Lawrence is born to entertain after starring with Root for England

Dan Lawrence appears born to entertain after starring alongside Joe Root for England against Sri Lanka with 73 runs on his debut… the young batsman oozes confidence and has given his captain a selection headache

  • Dan Lawrence caught the eye during day two of England first Test v Sri Lanka  
  • The young batsman scored 73 and added 173 alongside his captain Joe Root  
  • He looked at ease on his debut and impressed by hitting behind a smart six 
  • The 23-year-old is full of confidence and has given Root a good problem   

On a day when Joe Root restated his claim to go down as one of England’s Test greats, the shot of the innings belonged instead to Dan Lawrence, the 23-year-old debutant not known for his wallflower tendencies.

Lawrence had moved fluently to 27 on the second morning of the first Test when he went down on one knee to lift left-arm spinner Lasith Embuldeniya, the pick of a modest Sri Lankan attack, over deep midwicket. For a moment, he held the pose, as if keen to preserve the moment. He needn’t have worried: on this evidence, there will be plenty more flicks of the wrist for six.

The stroke brought up an important 50 partnership with his captain, of which Lawrence had 33. And while he tired a little towards the end of a richly promising 73, part of an eventual stand of 173 in 41 overs with his captain, that shot alone got to the heart of a young batsman who appears born to entertain.

Dan Lawrence dazzled on his England debut against Sri Lanka as he scored 73 in Galle 

He impressed as he added 173 alongside captain Root (R) with some entertaining shots 

For those who saw him score 161 for his native Essex against Surrey at The Oval in April 2015, the confidence bordering on cockiness came as no surprise.

That day, Lawrence – aged 17 – became the third-youngest centurion in the history of the county championship. He received a congratulatory handshake from Kevin Pietersen, with whom comparisons will be plentiful in the years ahead, and immediately chuckled: ‘My old schoolmates were texting me saying, “We’re still at school, and you’re scoring runs at The Oval.”’

Nearly six years on, he is scoring runs in Galle, where he hit his second ball in Test cricket – a welcoming full toss from off-spinner Dilruwan Perera – through the covers for four, and generally batted with a vivaciousness that may well be in the genes.

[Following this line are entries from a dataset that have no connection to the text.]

Lemma host_port_addr ip port : all_bytes addr_byte (host_port ip port) = true.
Proof.
  unfold host_port. rewrite !all_bytes_app, IP_String_addr. simpl.
  apply (all_bytes_impl int_byte); [|apply itoa_bytes]. intros c [Hc|Hc]%orb_true_iff.
  - by apply digit_addr.
  - by apply bool_decide_eq_true in Hc as ->.
Qed.

Lemma host_port_last ip port : last_index (host_port ip port) ":" = Some (slen (IP_String ip)).
Proof.
  apply last_index_Some. exists (IP_String ip), (itoa port). split; [done|].
  split; [done|]. apply (all_bytes_occurs int_byte); [done|]. apply itoa_bytes.
Qed.

Lemma no_bracket s : all_bytes addr_byte s = true → has_prefix s "[" = false.
Proof.
  destruct s as [|c s]; [done|]. simpl. intros [Hc _]%andb_true_iff.
  case_bool_decide; [by subst|done].
Qed.

Lemma parse_host_port ip port :
  parse_host (host_port ip port) = if (0 <=? port)%Z then Some (host_port ip port) else None.
Proof.
  pose proof (host_port_addr ip port) as Ha. unfold parse_host.
  rewrite no_bracket, host_port_last by done. unfold host_port at 1. rewrite str_drop_app.
  change (optional_port (":" +:+ itoa port)) with (all_bytes is_digit (itoa port)).
  rewrite itoa_all_digits, (all_bytes_impl addr_byte host_byte); [by rewrite andb_true_r| |done].
  intros c. unfold addr_byte, host_byte. simpl. rewrite !orb_true_iff. tauto.
Qed.

Lemma host_port_kept ip port : remove_empty_port (host_port ip port) = host_port ip port.
Proof.
  unfold remove_empty_port. rewrite host_port_last.
  destruct (itoa_bytes port) as [Hne _].
  assert ((S (slen (IP_String ip)) =? slen (host_port ip port)) = false) as ->; [|by rewrite andb_false_r].
  apply Nat.eqb_neq. unfold host_port. rewrite !slen_app. simpl.
  destruct (itoa port); [done|simpl; lia].
Qed.

(** ** The retry URL *)

(** A path, and a query, that the URL they are spliced into gives back. *)
Definition path_byte (c : ascii) : bool := negb (ctl_byte c) && negb (occurs c "?%#").
Definition query_byte (c : ascii) : bool := negb (ctl_byte c) && negb (occurs c "#").
Definition plain_url (u : URL) : Prop :=
  has_prefix (url_path u) "/" = true ∧ all_bytes path_byte (url_path u) = true ∧
  all_bytes query_byte (url_raw_query u) = true.

#[export] Instance plain_url_dec u : Decision (plain_url u).
Proof. unfold plain_url. apply _. Defined.

Lemma cut_or_none s c : occurs c s = false → cut_or s c = (s, "").
Proof. unfold cut_or. intros H. by rewrite (proj2 (cut_None s c) H). Qed.
Lemma cut_or_app a b c : occurs c a = false → cut_or (a +:+ String c b) c = (a, b).
Proof.
  intros H. unfold cut_or. pose proof (split_n2_app a b c H) as Hs. unfold split_n2 in Hs.
  destruct (cut (a +:+ String c b) c) as [[x y]|]; by simplify_eq.
Qed.

Lemma path_unescape_plain s : all_bytes path_byte s = true → path_unescape s = Some s.
Proof.
  induction s as [|c s IH]; [done|]. cbn [all_bytes path_unescape].
  intros [Hc Hs]%andb_true_iff. rewrite bool_decide_eq_false_2 by (by intros ->).
  by rewrite IH.
Qed.

Lemma byte_classes c :
  (addr_byte c = true → path_byte c = true) ∧ (path_byte c = true → query_byte c = true).
Proof.
  destruct c as [[] [] [] [] [] [] [] []]; by vm_compute.
Qed.

Lemma url_Parse_spliced ip port u :
  plain_url u →
  url_Parse ("http://" +:+ host_port ip port +:+ url_path u +:+ "?" +:+ url_raw_query u)
    = if (0 <=? port)%Z then Some (mkFull "http" (host_port ip port) u) else None.
Proof.
  destruct u as [path q]. intros (Hroot & Hpath & Hq).
  cbn [url_path url_raw_query] in *.
  set (host := host_port ip port).
  assert (all_bytes addr_byte host = true) as Hhost by (by apply host_port_addr).
  assert (all_bytes path_byte host = true) as Hhost'
    by (eapply all_bytes_impl; [apply byte_classes|done]).
  apply has_prefix_spec in Hroot as [p ->].
  change ("/" +:+ p) with (String "/" p) in *.
  assert (all_bytes query_byte ("http://" +:+ host +:+ String "/" p +:+ "?" +:+ q) = true) as Hall.
  { rewrite !all_bytes_app, Hq.
    rewrite (all_bytes_impl _ query_byte host (λ c, proj2 (byte_classes c)) Hhost').
    by rewrite (all_bytes_impl _ query_byte _ (λ c, proj2 (byte_classes c)) Hpath). }
  unfold url_Parse. rewrite cut_or_none by (by apply (all_bytes_occurs query_byte)).
  rewrite (all_bytes_impl query_byte (λ c, negb (ctl_byte c))); [|by intros c [? _]%andb_true_iff|done].
  cbn [negb]. rewrite !decide_False by done.
  change (get_scheme ("http://" +:+ host +:+ String "/" p +:+ "?" +:+ q))
    with (Some ("http", "//" +:+ host +:+ String "/" p +:+ "?" +:+ q)).
  cbn [mbind option_bind].
  assert ("//" +:+ host +:+ String "/" p +:+ "?" +:+ q
          = ("//" +:+ host +:+ String "/" p) +:+ String "?" q) as -> by (by rewrite <-!str_app_assoc).
  rewrite cut_or_app.
  2:{ apply (all_bytes_occurs path_byte); [done|]. by rewrite !all_bytes_app, Hhost', Hpath. }
  set (rest := "//" +:+ host +:+ String "/" p).
  change (has_prefix rest "/") with true. change (has_prefix rest "//") with true.
  change (str_drop 2 rest) with (host +:+ String "/" p).
  cbn [negb andb bool_decide]. rewrite (index_byte_app "/" host p) by (by apply (addr_occurs "/")).
  rewrite str_take_app, str_drop_app. cbn [negb orb andb].
  unfold parse_authority.
  rewrite (proj2 (last_index_None host "@")) by (by apply (addr_occurs "@")).
  unfold host at 1. rewrite parse_host_port. fold host.
  change (negb (bool_decide (str_map lower_byte "http" = ""))) with true. cbn [orb andb mbind option_bind].
  destruct (0 <=? port)%Z; [|done]. cbn [mbind option_bind].
  by rewrite (path_unescape_plain (String "/" p)) by done.
Qed.
(* ===== verification/HybridBucket.v ===== *)
(** * services/hybrid_bucket.go: the bandwidth limiter

    The Lua script that Redis runs, [HybridBucket] and its [Wait] as the atomic
    sections that goroutines interleave, the probe goroutine, and the pool.
    One world holds the bucket, the key in Redis, the clock (nanoseconds) and
    the goroutines; an [action] is a choice of the scheduler or the network. *)

From S2P Require Import Prelude GoStrings GoFloat Claims LazyMap.

Section bucket.
Context {F : Type} `{GoFloat F}.

(** What reading a number back gives that Lua's [tostring] printed. *)
Context (tostr : F → F).

(** ** The script *)

Record redis_hash := mkHash { tokens : F; last_tick : F }.

Definition luaTokenBucket (h : option redis_hash) (cap rate req now : Z) : F * redis_hash :=
  let '(cap, rate, req, now) := (of_int cap, of_int rate, of_int req, of_int now) in
  let toks := match h with Some h => tokens h | None => cap end in
  let lastTick := match h with Some h => last_tick h | None => now end in
  let elapsed := fdiv (fsub now lastTick) (of_int 1000) in
  let toks :=
    if flt f0 elapsed
    then let t := fadd toks (fmul elapsed rate) in if flt cap t then cap else t
    else toks in
  let '(granted, toks) :=
    if fle req toks then (req, fsub toks req)
    else if flt f0 toks then (toks, f0) else (f0, toks) in
  (tostr granted, mkHash (tostr toks) (tostr now)).

(** The key in Redis with the millisecond its TTL of 300 s ends at. *)
Definition redis_key : Type := option (redis_hash * Z).
Definition redis_lookup (k : redis_key) (now_ms : Z) : option redis_hash :=
  match k with
  | Some (h, expires) => if (now_ms <? expires)%Z then Some h else None
  | None => None
  end.
Definition ttl_ms : Z := 300 * 1000.

(** ** The bucket *)

(** [rc] says whether a Redis client is configured. *)
Record HybridBucket := mkBucket {
  local : F;
  rate : F;
  capacity : F;
  lastRefill : Z;
  rc : bool;
  redisKey : string;
  redisOK : bool;
  probing : bool
}.

Definition NewHybridBucket (now : Z) (rate capacity : F) (rc : bool) (sessionID : string)
    : HybridBucket :=
  mkBucket f0 rate capacity now rc ("bw:limit:" +:+ sessionID) rc false.

Definition set_local (hb : HybridBucket) (l : F) : HybridBucket :=
  mkBucket l (rate hb) (capacity hb) (lastRefill hb) (rc hb) (redisKey hb) (redisOK hb) (probing hb).
Definition set_redis (hb : HybridBucket) (ok probe : bool) : HybridBucket :=
  mkBucket (local hb) (rate hb) (capacity hb) (lastRefill hb) (rc hb) (redisKey hb) ok probe.

(** [d.Seconds()] *)
Definition seconds (d : Z) : F :=
  fadd (of_int (Z.quot d (10 ^ 9))) (fdiv (of_int (Z.rem d (10 ^ 9))) (of_int (10 ^ 9))).

(** The local accrual of [Wait]. *)
Definition accrue (now : Z) (hb : HybridBucket) : HybridBucket :=
  let elapsed := seconds (now - lastRefill hb) in
  if flt f0 elapsed then
    let l := fadd (local hb) (fmul elapsed (rate hb)) in
    mkBucket (if flt (capacity hb) l then capacity hb else l) (rate hb) (capacity hb) now (rc hb)
      (redisKey hb) (redisOK hb) (probing hb)
  else hb.

(** ** Goroutines *)

(** Where a call of [Wait] is: before its first lock; about to read the clock
    for a call of the script; that call on its way to Redis, with the time in
    milliseconds that was read; about to mark Redis unavailable; about to bank
    what it was granted too much; about to read [redisOK]; asleep until a time;
    returned. *)
Inductive pc :=
  | WStart
  | WPoll (need : F)
  | WCall (need : F) (nowMs : Z)
  | WFailed (need : F)
  | WBank (extra : F)
  | WCheck (need : F)
  | WSleep (until : Z) (need : F)
  | WLastSleep (until : Z)
  | WDone.

Record waiter := mkWaiter { w_count : Z; w_pc : pc }.

Record world := mkWorld {
  hb : HybridBucket;
  key : redis_key;
  clock : Z;
  probes : nat;
  waiters : list waiter
}.

(** [time.Duration(need / hb.rate * float64(time.Second))] *)
Definition deficit_sleep (need r : F) : Z := to_int (fmul (fdiv need r) (of_int (10 ^ 9))).

Definition millisecond : Z := 10 ^ 6.
Definition now_ms (w : world) : Z := clock w / millisecond.

(** The single sleep of the degraded mode, then return. *)
Definition degraded (hb : HybridBucket) (now : Z) (need : F) : pc :=
  if flt f0 (rate hb) then
    let d := deficit_sleep need (rate hb) in if (0 <? d)%Z then WLastSleep (now + d) else WDone
  else WDone.

(** The first critical section of [Wait(count)], and what follows before the
    next one. *)
Definition wait_start (now : Z) (count : Z) (hb : HybridBucket) : HybridBucket * pc :=
  if (count <=? 0)%Z then (hb, WDone) else
  let need := of_int count in
  let canRedis := redisOK hb && rc hb in
  let hb := if canRedis then hb else accrue now hb in
  if fle need (local hb) then (set_local hb (fsub (local hb) need), WDone) else
  let need := fsub need (local hb) in
  let hb := set_local hb f0 in
  (hb, if canRedis then (if flt f0 need then WPoll need else WDone) else degraded hb now need).

(** The batch asked for, [int64]ed. *)
Definition batch (hb : HybridBucket) (need : F) : Z :=
  to_int (if flt need (rate hb) then rate hb else need).

(** After a grant: bank the rest, or go on with what is missing. *)
Definition after_grant (need granted : F) : pc :=
  if fle need granted then WBank (fsub granted need)
  else WCheck (if flt f0 granted then fsub need granted else need).

(** The sleep between polls. *)
Definition poll_sleep (need r : F) : Z :=
  let d := deficit_sleep need r in
  let d := if (100 * millisecond <? d)%Z then (100 * millisecond)%Z else d in
  if (d <? millisecond)%Z then millisecond else d.

(** One atomic section of a waiter; [up] says whether Redis answers.  The clock
    is read in one section and the script runs in a later one, with other
    callers in between; Redis expires the key by the time at which it runs. *)
Definition step (up : bool) (w : world) (x : waiter) : world * pc :=
  let stay := (w, w_pc x) in
  let put hb := mkWorld hb (key w) (clock w) (probes w) (waiters w) in
  match w_pc x with
  | WStart => let '(b, p) := wait_start (clock w) (w_count x) (hb w) in (put b, p)
  | WPoll need => (w, WCall need (now_ms w))
  | WCall need nowMs =>
      if up then
        let '(granted, h) :=
          luaTokenBucket (redis_lookup (key w) (now_ms w)) (to_int (capacity (hb w)))
            (to_int (rate (hb w))) (batch (hb w) need) nowMs in
        (mkWorld (hb w) (Some (h, now_ms w + ttl_ms)%Z) (clock w) (probes w) (waiters w),
         after_grant need granted)
      else (w, WFailed need)
  | WFailed need =>
      let probe := negb (probing (hb w)) in
      (mkWorld (set_redis (hb w) false true) (key w) (clock w)
         (if probe then S (probes w) else probes w) (waiters w), after_grant need f0)
  | WBank extra => (put (set_local (hb w) (fadd (local (hb w)) extra)), WDone)
  | WCheck need =>
      if redisOK (hb w)
      then (w, WSleep (clock w + poll_sleep need (rate (hb w))) need)
      else (w, degraded (hb w) (clock w) need)
  | WSleep until need =>
      if (until <=? clock w)%Z then (w, if flt f0 need then WPoll need else WDone) else stay
  | WLastSleep until => if (until <=? clock w)%Z then (w, WDone) else stay
  | WDone => stay
  end.

(** What happens: time passes, a waiter runs its next section, a ticker of a
    probe goroutine fires. *)
Inductive action :=
  | Tick (dt : N)
  | Run (i : nat) (up : bool)
  | ProbeTick (up : bool).

Definition exec (w : world) (a : action) : world :=
  match a with
  | Tick dt => mkWorld (hb w) (key w) (clock w + Z.of_N dt) (probes w) (waiters w)
  | Run i up =>
      match waiters w !! i with
      | None => w
      | Some x =>
          let '(w', p) := step up w x in
          mkWorld (hb w') (key w') (clock w') (probes w') (<[i := mkWaiter (w_count x) p]> (waiters w))
      end
  | ProbeTick up =>
      match probes w with
      | 0 => w
      | S n => if up then mkWorld (set_redis (hb w) true false) (key w) (clock w) n (waiters w) else w
      end
  end.

Definition run (w : world) (acts : list action) : world := foldl exec w acts.

(** A fresh bucket for a session, with callers about to wait. *)
Definition initial (now : Z) (r cap : F) (rc : bool) (sessionID : string) (k : redis_key)
    (counts : list Z) : world :=
  mkWorld (NewHybridBucket now r cap rc sessionID) k now 0 (map (λ c, mkWaiter c WStart) counts).

(** What the callers that have returned were let through. *)
Definition served (w : world) : Z :=
  foldr Z.add 0%Z (map (λ x, match w_pc x with WDone => Z.max 0 (w_count x) | _ => 0%Z end) (waiters w)).

(** ** One caller at a time

    The caller runs, and sleeps through its sleeps, until it returns; the fuel
    counts its sections. *)
Definition wake (w : world) (x : waiter) : world :=
  match w_pc x with
  | WSleep until _ | WLastSleep until =>
      mkWorld (hb w) (key w) (Z.max (clock w) until) (probes w) (waiters w)
  | _ => w
  end.
Fixpoint Wait_from (fuel : nat) (up : bool) (w : world) (x : waiter) : option world :=
  match w_pc x, fuel with
  | WDone, _ => Some w
  | _, 0 => None
  | _, S fuel =>
      let '(w, p) := step up (wake w x) x in Wait_from fuel up w (mkWaiter (w_count x) p)
  end.
Definition Wait (fuel : nat) (up : bool) (w : world) (count : Z) : option world :=
  Wait_from fuel up w (mkWaiter count WStart).

End bucket.

(** ** The pool *)

Section pool.
Context {F : Type} `{GoFloat F} {M : Type → Type} `{LazyMap M}.
(** [bytefmt.ToBytes] of code.cloudfoundry.org *)
Context (ToBytes : string → outcome Z).

(** The map of throttlers, by their place in the list of the buckets made. *)
Record poolState := mkPool { pool_map : M nat; buckets : list (HybridBucket (F := F)) }.

Definition bytes_per_sec (r : Z) : F := fdiv (of_int r) (of_int 8).

Definition Pool_Get (now : Z) (rc : bool) (mc : MapClaims (F := F)) (s : poolState)
    : outcome (option nat) * poolState :=
  match claim_string mc "sessionID", claim_string mc "rate" with
  | Some sessionID, Some rate =>
      match ToBytes rate with
      | Ok r =>
          let '(v, s) := lm_get now pool_map (λ m s, mkPool m (buckets s)) (sessionID +:+ rate)
            (λ s, let b := NewHybridBucket now (bytes_per_sec r) (bytes_per_sec r) rc sessionID in
                  (Ok (length (buckets s)), mkPool (pool_map s) (buckets s ++ [b]))) s in
          (Some <$> v, s)
      | Err _ => (Err (ErrNew ("failed to parse rate " +:+ rate)), s)
      | Panic w => (Panic w, s)
      end
  | _, _ => (Ok None, s)
  end.

End pool.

The 23-year-old stood out with his ease at the crease during a good start to life with England 

His father, Mark – groundsman at the Chingford club where Lawrence learned his trade – was certainly in mid-season touch during a radio interview with the BBC’s Jonathan Agnew.

‘It’s just unbelievable, absolutely unbelievable,’ he said. ‘It really is. The year the world has had, hopefully it’s cheered everyone up who knows him and loves him. It’s just amazing. I’m so pleased for the boy, because that is turning large out there.’

One of Dan’s brothers, meanwhile, is a wrestler, and styles himself ‘David Wreckham’, in honour of a more famous footballing son from that part of north-east London. The Lawrences, it seems, do not go quietly about their business.

Even before his Test debut, Dan had made a bit of noise. During England Lions’ successful tour of Australia a year ago, he hit 493 runs at 98 across the formats – outscoring his nearest team-mate, Dom Sibley, by 268. It was a trip that bore the fruit of a remodelled stance, which these days is stiller than most to avoid shuffling across his stumps and falling leg-before.

Lawrence has been making an noise for some time and could give his captain a good problem

Jonny Bairstow, meanwhile, was dismissed on 47 after failing to add to his overnight tally 

What stood out in Galle, though, was his ease at the crease – at least until he was dropped in the slips on 60 and 68. He even called into question his reputation for leg-side bias, regularly forcing the bowlers through point and the covers, and deprived of more bang for his buck only by a slow outfield.

Tougher challenges lie in store this year, with nine Tests against India, two against New Zealand, currently top of the rankings, and the quest to regain the Ashes.

But Lawrence has made a good start, possibly at the expense of the batsman he passed on the outfield in the day’s second over. Jonny Bairstow had failed to add to his overnight 47 when he prodded Embuldeniya low to gully, then had to watch as yet another middle-order rival scored runs that might have been his.

With Ollie Pope on the mend from shoulder surgery, and Ben Stokes due to return too, England’s Test batting line-up may soon be overflowing. At the start of one of their busiest years ever, it is the kind of problem a captain loves.